Government Eyes Cash Advance for Farmers
Emmanuel Pinol, the Agriculture Secretary, wants to use the funds of the Pantawid Pamilyang Pilipino Program (4Ps) as loans for agricultural activities nationwide.
“I will formally propose the matter during the next Cabinet meeting,” Piñol told reporters on the sidelines of the 1st Philippine Agriculture Trade and Investment Forum in Metro Manila on Thursday.
The absence of credit programs in many parts of the country pushed farmers and fisherfolks to loan sharks and local traders who slap “atrocious” interest rates, hampering greater income for them, Agriculture Secretary Emmanuel Piñol said.
This is worse at times when local traders “corner the farmers’ produce during harvest time, buying them at prices they dictate,” Piñol added.
Once received, farmers usually use the borrowed money to buy seeds, fertilizers, and other farm inputs. They also intend to pay for labour and personal needs like tuition fees and hospital bills.
“As a farm boy myself, I saw this ‘monster’ gobble up the dignity of the farmer, who has to beg for the ‘cash advance,’ which also has wrapped him in eternal hand-to-mouth-existence and poverty,” Piñol said.
To address this, Piñol said the DA-Agricultural Credit Policy Council (ACPC) and the NFA would implement the cash advance credit program for rice farmers, including tenants with the consent of the landowners, who will sell their farm produce to the NFA.
“There will be ‘no collaterals’ [but the borrower will be charged] with a ‘service fee’ of 3% payable after every harvest or in six months. Which means that if his cash advance is P50,000, he will only pay a service fee of P1,500, which is a far cry from the 10% per month interest rates imposed by local traders and loan sharks,” Piñol explained.
He said the farmer could register individually and does not have to belong to a cooperative or association. However, he should be issued with a cash advance booklet to record his borrowings and payments, Piñol added.
He said the program would serve as a variant of DA’s Production Loan Easy Access (PLEA) which lends to farmers, fishermen and their wives funds up to P50,000 at 6% interest.
“Given the 97 percent repayment rate of the PLEA, I believe this “cash advance” Program of DA-ACPC/NFA will be another innovation which will increase farmers’ production, liberate him from loan sharks and lift him from poverty,” Piñol said.
“The ‘cash advance’ program will be implemented as soon as the guidelines are formulated,” he added.
He said the government can lend funds to 4Ps beneficiaries for their agricultural activities, so they could have a livelihood, become economically productive citizens, and help promote countryside development, instead of being only recipients of state monetary support.

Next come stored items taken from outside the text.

(** X6: a data line that a chunk boundary cuts in two is not put together
    again: the first part is parsed on its own and the rest, which no longer
    starts with [data: ], is dropped; read in one chunk the same line gives
    the content of the whole payload. *)
Theorem readStream_cut_inside_line before p1 p2 :
  nl ∉ list_ascii_of_string p1 ->
  nl ∉ list_ascii_of_string p2 ->
  p1 <> "[DONE]" -> p1 ++ p2 <> "[DONE]" ->
  SyncRedis.starts_with "data: " p2 = false ->
  readStream (before ++ ["data: " ++ p1; p2])
    = readStream before ++ deltaContent p1
  /\ readStream (before ++ ["data: " ++ p1 ++ p2])
     = readStream before ++ deltaContent (p1 ++ p2).
Proof.
  intros H1 H2 Hd1 Hd Hp2. rewrite !readStream_app. cbn [fold_left].
  assert (Hdata : nl ∉ list_ascii_of_string "data: ").
  { apply (bool_decide_unpack _). vm_compute. exact I. }
  rewrite !onChunk_line
    by (rewrite ?list_ascii_of_string_app, ?not_elem_of_app; tauto).
  rewrite !onLine_data by assumption. split; [|reflexivity].
  unfold ChatStream.onLine. now rewrite Hp2.
Qed.

End ChatStreamFacts.

Lemma readStream_cut_inside_line_witness :
  ChatStream.readStream (fun data => data) ["data: ab"; "cd"] = "ab"
  /\ ChatStream.readStream (fun data => data) ["data: abcd"] = "abcd".
Proof.
  apply (readStream_cut_inside_line (fun data => data) [] "ab" "cd");
    try discriminate; try reflexivity;
    apply (bool_decide_unpack _); vm_compute; exact I.
Defined.

Section AuthContextFacts.
Import AuthContext.
Variable parseInt : string -> option Z.

Local Abbreviation onMount := (AuthContext.onMount parseInt).

Lemma truthy_Some x : truthy (Some x) = true <-> x <> "".
Proof. destruct x; cbn; split; congruence. Qed.

(** X7: on page load the session becomes authenticated exactly when the
    storage holds a non-empty token and a non-empty expiry that parses to a
    time after the clock reading; then the stored token is the session's
    token, the storage is left alone, and a logout timer is set for what
    remains of the token's life at the second clock reading, if anything
    remains. Loading ends in every case. *)
Theorem onMount_authenticates_iff stored now1 now2 :
  let s' := onMount now1 now2 (pageLoad stored) in
  loading (state s') = false
  /\ (isAuthenticated (state s') = true <->
      exists t x e,
        stored !! "auth_token" = Some t /\ t <> ""
        /\ stored !! "token_expires" = Some x /\ x <> ""
        /\ parseInt x = Some e /\ now1 < e)
  /\ (forall t x e,
        stored !! "auth_token" = Some t -> stored !! "token_expires" = Some x ->
        parseInt x = Some e ->
        isAuthenticated (state s') = true ->
        token (state s') = Some t
        /\ localStorage s' = stored
        /\ timers s' = if 0 <? e - now2 then [e - now2] else [])
  /\ (isAuthenticated (state s') = false ->
      token (state s') = None /\ timers s' = []).
Proof.
  unfold AuthContext.onMount, pageLoad. cbn [localStorage state timers].
  destruct (stored !! "auth_token") as [t|] eqn:Et;
    [destruct (stored !! "token_expires") as [x|] eqn:Ex|].
  - destruct (decide (t = "")) as [->|Ht].
    { cbn. split_and!; try done.
      - split; [discriminate|]. intros (?&?&?&?&?&_). congruence.
    }
    destruct (decide (x = "")) as [->|Hx].
    { replace (truthy (Some t) && truthy (Some ""))%bool with false
        by (cbn; now rewrite andb_false_r).
      cbn. split_and!; try done.
      split; [discriminate|]. intros (?&?&?&?&?&?&?&_). congruence. }
    replace (truthy (Some t) && truthy (Some x))%bool with true
      by (symmetry; apply andb_true_iff; split; now apply truthy_Some).
    destruct (parseInt x) as [e|] eqn:Ep.
    + destruct (Z.ltb_spec now1 e) as [Hlt|Hge].
      * unfold scheduleLogout. rewrite Ep.
        destruct (0 <? e - now2) eqn:Hd; cbn; rewrite ?Ep.
        -- split_and!; try done.
           ++ split; [|done]. intros _. exists t, x, e. now rewrite Ep.
           ++ intros ??? [= <-] [= <-]. rewrite Ep. intros [= <-] _.
              now rewrite Hd.
        -- split_and!; try done.
           ++ split; [|done]. intros _. exists t, x, e. now rewrite Ep.
           ++ intros ??? [= <-] [= <-]. rewrite Ep. intros [= <-] _.
              now rewrite Hd.
      * cbn. split_and!; try done.
        split; [discriminate|].
        intros (?&?&?&[= <-]&_&[= <-]&_&Hp&?). rewrite Ep in Hp.
        injection Hp as <-. lia.
    + cbn. split_and!; try done.
      split; [discriminate|].
      intros (?&?&?&[= <-]&_&[= <-]&_&Hp&?). rewrite Ep in Hp. discriminate.
  - cbn. split_and!; try done.
    split; [discriminate|]. intros (?&?&?&?&?&?&_). congruence.
  - cbn. split_and!; try done.
    split; [discriminate|]. intros (?&?&?&?&_). congruence.
Qed.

4Ps is a poverty alleviation initiative through which government provides conditional cash grants to the country’s most impoverished of the poor to help meet the immediate needs of this sector. It was a flagship program of the previous administration.
Managed mainly by the Department of Social Welfare and Development (DSWD), the 4Ps funds are also used to promote health and education among poor children through health checkups, deworming, family development sessions, and enrollment in daycare, elementary, and secondary schools.
“We will not take 4Ps away from DSWD but just want to make this program’s funds available for financing livelihood activities like food production,” Piñol stressed.
The government spends about PHP70 billion for the 4Ps yearly, even bigger than the agriculture department’s budget, he noted.
The agriculture chief, Emmanuel Pinol, is very confident about lending 4Ps funds for agriculture, encouraged by small farmers’ and fishers’ 96% %track record in repaying their loans under the Department of Agriculture’s Production Loan Easy Access (PLEA) program. “That track record shows that we can lend to people,” he said.
PLEA is a special credit facility that enables a small farmer or fisher to access, for agricultural production, non-collateralized loan of up to PHP50,000, payable in two to 10 years at 6% interest per year.
4Ps funds’ lending terms could be similar to PLEA, Piñol said. He said that he had mentioned his idea about 4Ps funds to colleagues during previous Cabinet meetings. “Lots of people in the Cabinet are supporting the idea,” he said, without naming names.
Piñol said that the 4Ps beneficiaries could use the money in producing food, such as new ones identified by the DA as agriculture’s “rising stars.”
Among these are calamansi, heirloom rice, and cacao, the DA presented during the forum.
The forum aimed to give fishers and local farmers the opportunity to develop market linkages, generate investments, and earn more.